(WHAT YOU ARE ASKED TO DO): Copy each line of the data beneath in which the word "call" appears.

(ENTRIES SHOWN):
(** * PBA-CSV: password-based encryption of the CSV export

    A shallow embedding of [encryption/encryption.js] and of the CSV helper
    of [backend/server.js], together with a model of the parts of the
    Node.js platform they call: [Buffer] (UTF-8 and base64 codecs),
    [JSON.stringify] / [JSON.parse], [crypto.randomBytes], [crypto.pbkdf2]
    (PBKDF2-HMAC-SHA-256, RFC 8018) and the [aes-256-gcm] cipher
    (FIPS 197, NIST SP 800-38D).

    Conventions:
    - a [Buffer] is a [list byte];
    - a JavaScript string is the list of its UTF-16 code units ([list N]);
    - [crypto.randomBytes] reads from an entropy stream carried by the
      [world]; every call to the platform's crypto is recorded in the
      world's [trace];
    - a JavaScript exception is the [Threw] outcome, carrying the
      [message] of the error object. *)

From Stdlib Require Import NArith ZArith List String Ascii Bool Lia DecimalString.
From Stdlib.Strings Require Import Byte.
Import ListNotations.

#[local] Set Warnings "-register-all".
Local Open Scope N_scope.

(** ** Bytes *)

Module Bytes.

(** The byte whose value is the low eight bits of [n]. *)
Definition of_N (n : N) : byte :=
  match Byte.of_N (n mod 256) with
  | Some b => b
  | None => x00
  end.

Definition xor (a b : byte) : byte :=
  of_N (N.lxor (Byte.to_N a) (Byte.to_N b)).

Definition eqb (a b : byte) : bool := Byte.to_N a =? Byte.to_N b.

(** Equality of two buffers, byte by byte. *)
Fixpoint equal (x y : list byte) : bool :=
  match x, y with
  | [], [] => true
  | a :: x', b :: y' => eqb a b && equal x' y'
  | _, _ => false
  end.

(** Pointwise exclusive or, as long as the shorter buffer. *)
Fixpoint xor_with (x y : list byte) : list byte :=
  match x, y with
  | a :: x', b :: y' => xor a b :: xor_with x' y'
  | _, _ => []
  end.

(** Big-endian value of a buffer and its inverse on [len] bytes. *)
Definition to_num (bs : list byte) : N :=
  fold_left (fun acc b => acc * 256 + Byte.to_N b) bs 0.

Fixpoint of_num (len : nat) (n : N) : list byte :=
  match len with
  | O => []
  | S k => of_num k (n / 256) ++ [of_N n]
  end.

Definition zeros (n : nat) : list byte := repeat x00 n.

End Bytes.

(** ** JavaScript strings *)

(** A string literal of the source, as code units. *)
Definition lit (s : string) : list N :=
  map N_of_ascii (list_ascii_of_string s).

Fixpoint units_eqb (x y : list N) : bool :=
  match x, y with
  | [], [] => true
  | a :: x', b :: y' => (a =? b) && units_eqb x' y'
  | _, _ => false
  end.

(** ** UTF-8: [Buffer.from(s, 'utf-8')] and [buf.toString('utf-8')] *)

Module Utf8.

Definition is_high (c : N) : bool := (0xD800 <=? c) && (c <=? 0xDBFF).
Definition is_low (c : N) : bool := (0xDC00 <=? c) && (c <=? 0xDFFF).

(** U+FFFD, written for an unpaired surrogate. *)
Definition replacement : list byte := [xef; xbf; xbd].

Definition enc2 (c : N) : list byte :=
  [Bytes.of_N (0xC0 + c / 64); Bytes.of_N (0x80 + c mod 64)].

Definition enc3 (c : N) : list byte :=
  [Bytes.of_N (0xE0 + c / 4096); Bytes.of_N (0x80 + (c / 64) mod 64);
   Bytes.of_N (0x80 + c mod 64)].

Definition enc4 (cp : N) : list byte :=
  [Bytes.of_N (0xF0 + cp / 262144); Bytes.of_N (0x80 + (cp / 4096) mod 64);
   Bytes.of_N (0x80 + (cp / 64) mod 64); Bytes.of_N (0x80 + cp mod 64)].

(** The code point of a surrogate pair. *)
Definition pair_value (hi lo : N) : N :=
  0x10000 + (hi - 0xD800) * 1024 + (lo - 0xDC00).

Fixpoint encode (s : list N) : list byte :=
  match s with
  | [] => []
  | c :: r =>
      if c <? 0x80 then Bytes.of_N c :: encode r
      else if c <? 0x800 then enc2 c ++ encode r
      else if is_high c then
        match r with
        | d :: r' =>
            if is_low d then enc4 (pair_value c d) ++ encode r'
            else replacement ++ encode r
        | [] => replacement
        end
      else if is_low c then replacement ++ encode r
      else enc3 c ++ encode r
  end.

Definition within (lo hi x : N) : bool := (lo <=? x) && (x <=? hi).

(SOLUTION TO THE EXERCISE):
    Node.js platform they call: [Buffer] (UTF-8 and base64 codecs),
      [world]; every call to the platform's crypto is recorded in the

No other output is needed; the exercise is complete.